▶ _TASK ITEM_
Could you write out each of the records below exactly?
EXERCISE INPUTS START
Section sync_spec.
Context {W : Type} `{World W} `{!WorldLaws W} `{!Es W} `{!EsLaws W}.
Variable range : gmap string (res json) -> list (string * res json).
Hypothesis range_all : forall m, Permutation (range m) (map_to_list m).
Variable Next : W -> res (list Doc * bool) * W.
Variable OnBatch : option (BulkStats -> W -> W).
Context `{!Source W Next OnBatch}.

Lemma BulkDo_source index ops n (w : W) r w' :
  BulkDo index ops n w = Some (r, w') -> src_docs w' = src_docs w /\ src_left w' = src_left w.
Proof.
  intros HB. eapply (BulkDo_keeps (fun x => src_docs x = src_docs w /\ src_left x = src_left w));
    [| |done|exact HB].
  - intros m path b w1 [<- <-]. apply law_src_perform.
  - intros d w1 [<- <-]. apply law_src_wait.
Qed.

Lemma sync_ops_index batch : Forall (fun op => op_action op = "index") (sync_ops range batch).
Proof. unfold sync_ops. apply Forall_app. split; apply List.Forall_map, Forall_true; done. Qed.

Lemma BulkDo_returns index ops n (w : W) :
  Forall (fun op => op_action op = "index") ops -> exists r w', BulkDo index ops n w = Some (r, w').
Proof.
  intros Ha. destruct (bulk_lines index ops) as [lines|e] eqn:El.
  - destruct (bulk_lines_docs _ _ _ El Ha) as [docs ->].
    destruct (BulkDo_spec index docs n w) as (r & w' & E & _). by eexists _, _.
  - unfold BulkDo. rewrite El. destruct ops; by eexists _, _.
Qed.

(** One batch: written whole when it reports no failure. *)
Lemma BulkDo_batch index batch n (w : W) st w' :
  Forall has_id batch -> BulkDo index (sync_ops range batch) n w = Some (Ok st, w') -> Failed st = 0 ->
  es_docs w' index = mirror batch (es_docs w index).
Proof.
  intros Hid HB Hf. destruct (BulkDo_stats _ _ _ _ _ _ HB) as [_ [lines El]].
  destruct (bulk_lines_docs _ _ _ El (sync_ops_index batch)) as [docs Ed].
  destruct (BulkDo_spec index docs n w) as (r & w1 & E & Hok).
  rewrite <- Ed, HB in E. injection E as <- <-. rewrite (Hok st eq_refl Hf).
  by eapply sync_ops_docs.
Qed.

(** C26. A synchronisation whose documents all have an id, of an index that nothing else
    writes meanwhile, ends; and when it ends without an error and without a failed item every
    document the source still had is in the index under its id (the last one, when an id occurs
    twice) and no other document of the index has changed, whatever requests were lost, cut short
    and sent again on the way, and whichever items the cluster's answers say were not carried out. *)
Theorem Sync_mirrors fuel index n rep (w : W) :
  Forall has_id (src_docs w) -> (src_left w < fuel)%nat ->
  exists rep' err w', Sync range Next OnBatch fuel index n rep w = Some (rep', err, w')
    /\ rep_Failed rep <= rep_Failed rep'
    /\ (err = None -> rep_Failed rep' = rep_Failed rep ->
        es_docs w' index = mirror (src_docs w) (es_docs w index)).
Proof.
  revert rep w. induction fuel as [|fuel IH]; intros rep w Hid Hl; [lia|]. cbn.
  destruct (ctx_err w) as [e|]; [eexists _, _, _; split; [done|by split]|].
  destruct (Next w) as [[[batch fin]|e] w1] eqn:En; [|eexists _, _, _; split; [done|by split]].
  destruct (law_next _ _ _ _ En) as (Hd & He & Hdone). rewrite Hd in Hid. apply Forall_app in Hid as [Hb Hid].
  assert (Hgo : forall rep2 w2, rep_Failed rep <= rep_Failed rep2 ->
    src_docs w2 = src_docs w1 -> src_left w2 = src_left w1 ->
    (rep_Failed rep2 = rep_Failed rep -> es_docs w2 index = mirror batch (es_docs w index)) ->
    exists rep' err w', (if fin then Some (rep2, None, w2) else Sync range Next OnBatch fuel index n rep2 w2)
        = Some (rep', err, w') /\ rep_Failed rep <= rep_Failed rep'
      /\ (err = None -> rep_Failed rep' = rep_Failed rep ->
          es_docs w' index = mirror (src_docs w) (es_docs w index))).
  { intros rep2 w2 Hle Hs Hm Hi. rewrite Hd. destruct fin.
    - eexists _, _, _. split; [done|]. split; [done|]. intros _ Hf. rewrite Hdone, app_nil_r. auto.
    - destruct (IH rep2 w2) as (rep' & err & w' & -> & Hle' & Hok); [by rewrite Hs|lia|].
      eexists _, _, _. split; [done|]. split; [lia|]. intros Herr Hf.
      rewrite (Hok Herr) by lia. rewrite Hi by lia. by rewrite mirror_app, Hs. }
  destruct batch as [|d batch]; [apply Hgo; [done..|by rewrite He]|]. set (b := d :: batch) in *.
  destruct (BulkDo_returns index (sync_ops range b) n w1 (sync_ops_index b)) as (r & w2 & HB). rewrite HB.
  destruct (BulkDo_source _ _ _ _ _ _ HB) as [Hs2 Hl2].
  destruct r as [st|e]; [|eexists _, _, _; split; [done|by split]].
  pose proof (proj1 (BulkDo_stats _ _ _ _ _ _ HB)) as Hst.
  assert (Hi : Failed st = 0 -> es_docs w2 index = mirror b (es_docs w index)).
  { intros Hf. rewrite (BulkDo_batch _ _ _ _ _ _ Hb HB Hf). by rewrite He. }
  destruct OnBatch as [f|] eqn:Eo; [destruct (law_on_batch f st w2 eq_refl) as (Hs3 & Hl3 & He3)|];
    (apply Hgo; cbn [rep_Failed]; [lia|congruence|congruence|]; intros Hf; rewrite ?He3; apply Hi; lia).
Qed.
End sync_spec.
EXERCISE INPUTS END
▶ _EXERCISE OUTPUT_
Section sync_spec.
Context {W : Type} `{World W} `{!WorldLaws W} `{!Es W} `{!EsLaws W}.
Variable range : gmap string (res json) -> list (string * res json).
Hypothesis range_all : forall m, Permutation (range m) (map_to_list m).
Variable Next : W -> res (list Doc * bool) * W.
Variable OnBatch : option (BulkStats -> W -> W).
Context `{!Source W Next OnBatch}.

Lemma BulkDo_source index ops n (w : W) r w' :
  BulkDo index ops n w = Some (r, w') -> src_docs w' = src_docs w /\ src_left w' = src_left w.
Proof.
  intros HB. eapply (BulkDo_keeps (fun x => src_docs x = src_docs w /\ src_left x = src_left w));
    [| |done|exact HB].
  - intros m path b w1 [<- <-]. apply law_src_perform.
  - intros d w1 [<- <-]. apply law_src_wait.
Qed.

Lemma sync_ops_index batch : Forall (fun op => op_action op = "index") (sync_ops range batch).
Proof. unfold sync_ops. apply Forall_app. split; apply List.Forall_map, Forall_true; done. Qed.

Lemma BulkDo_returns index ops n (w : W) :
  Forall (fun op => op_action op = "index") ops -> exists r w', BulkDo index ops n w = Some (r, w').
Proof.
  intros Ha. destruct (bulk_lines index ops) as [lines|e] eqn:El.
  - destruct (bulk_lines_docs _ _ _ El Ha) as [docs ->].
    destruct (BulkDo_spec index docs n w) as (r & w' & E & _). by eexists _, _.
  - unfold BulkDo. rewrite El. destruct ops; by eexists _, _.
Qed.

(** One batch: written whole when it reports no failure. *)
Lemma BulkDo_batch index batch n (w : W) st w' :
  Forall has_id batch -> BulkDo index (sync_ops range batch) n w = Some (Ok st, w') -> Failed st = 0 ->
  es_docs w' index = mirror batch (es_docs w index).
Proof.
  intros Hid HB Hf. destruct (BulkDo_stats _ _ _ _ _ _ HB) as [_ [lines El]].
  destruct (bulk_lines_docs _ _ _ El (sync_ops_index batch)) as [docs Ed].
  destruct (BulkDo_spec index docs n w) as (r & w1 & E & Hok).
  rewrite <- Ed, HB in E. injection E as <- <-. rewrite (Hok st eq_refl Hf).
  by eapply sync_ops_docs.
Qed.

(** C26. A synchronisation whose documents all have an id, of an index that nothing else
    writes meanwhile, ends; and when it ends without an error and without a failed item every
    document the source still had is in the index under its id (the last one, when an id occurs
    twice) and no other document of the index has changed, whatever requests were lost, cut short
    and sent again on the way, and whichever items the cluster's answers say were not carried out. *)
Theorem Sync_mirrors fuel index n rep (w : W) :
  Forall has_id (src_docs w) -> (src_left w < fuel)%nat ->
  exists rep' err w', Sync range Next OnBatch fuel index n rep w = Some (rep', err, w')
    /\ rep_Failed rep <= rep_Failed rep'
    /\ (err = None -> rep_Failed rep' = rep_Failed rep ->
        es_docs w' index = mirror (src_docs w) (es_docs w index)).
Proof.
  revert rep w. induction fuel as [|fuel IH]; intros rep w Hid Hl; [lia|]. cbn.
  destruct (ctx_err w) as [e|]; [eexists _, _, _; split; [done|by split]|].
  destruct (Next w) as [[[batch fin]|e] w1] eqn:En; [|eexists _, _, _; split; [done|by split]].
  destruct (law_next _ _ _ _ En) as (Hd & He & Hdone). rewrite Hd in Hid. apply Forall_app in Hid as [Hb Hid].
  assert (Hgo : forall rep2 w2, rep_Failed rep <= rep_Failed rep2 ->
    src_docs w2 = src_docs w1 -> src_left w2 = src_left w1 ->
    (rep_Failed rep2 = rep_Failed rep -> es_docs w2 index = mirror batch (es_docs w index)) ->
    exists rep' err w', (if fin then Some (rep2, None, w2) else Sync range Next OnBatch fuel index n rep2 w2)
        = Some (rep', err, w') /\ rep_Failed rep <= rep_Failed rep'
      /\ (err = None -> rep_Failed rep' = rep_Failed rep ->
          es_docs w' index = mirror (src_docs w) (es_docs w index))).
  { intros rep2 w2 Hle Hs Hm Hi. rewrite Hd. destruct fin.
    - eexists _, _, _. split; [done|]. split; [done|]. intros _ Hf. rewrite Hdone, app_nil_r. auto.
    - destruct (IH rep2 w2) as (rep' & err & w' & -> & Hle' & Hok); [by rewrite Hs|lia|].
      eexists _, _, _. split; [done|]. split; [lia|]. intros Herr Hf.
      rewrite (Hok Herr) by lia. rewrite Hi by lia. by rewrite mirror_app, Hs. }
  destruct batch as [|d batch]; [apply Hgo; [done..|by rewrite He]|]. set (b := d :: batch) in *.
  destruct (BulkDo_returns index (sync_ops range b) n w1 (sync_ops_index b)) as (r & w2 & HB). rewrite HB.
  destruct (BulkDo_source _ _ _ _ _ _ HB) as [Hs2 Hl2].
  destruct r as [st|e]; [|eexists _, _, _; split; [done|by split]].
  pose proof (proj1 (BulkDo_stats _ _ _ _ _ _ HB)) as Hst.
  assert (Hi : Failed st = 0 -> es_docs w2 index = mirror b (es_docs w index)).
  { intros Hf. rewrite (BulkDo_batch _ _ _ _ _ _ Hb HB Hf). by rewrite He. }
  destruct OnBatch as [f|] eqn:Eo; [destruct (law_on_batch f st w2 eq_refl) as (Hs3 & Hl3 & He3)|];
    (apply Hgo; cbn [rep_Failed]; [lia|congruence|congruence|]; intros Hf; rewrite ?He3; apply Hi; lia).
Qed.
End sync_spec.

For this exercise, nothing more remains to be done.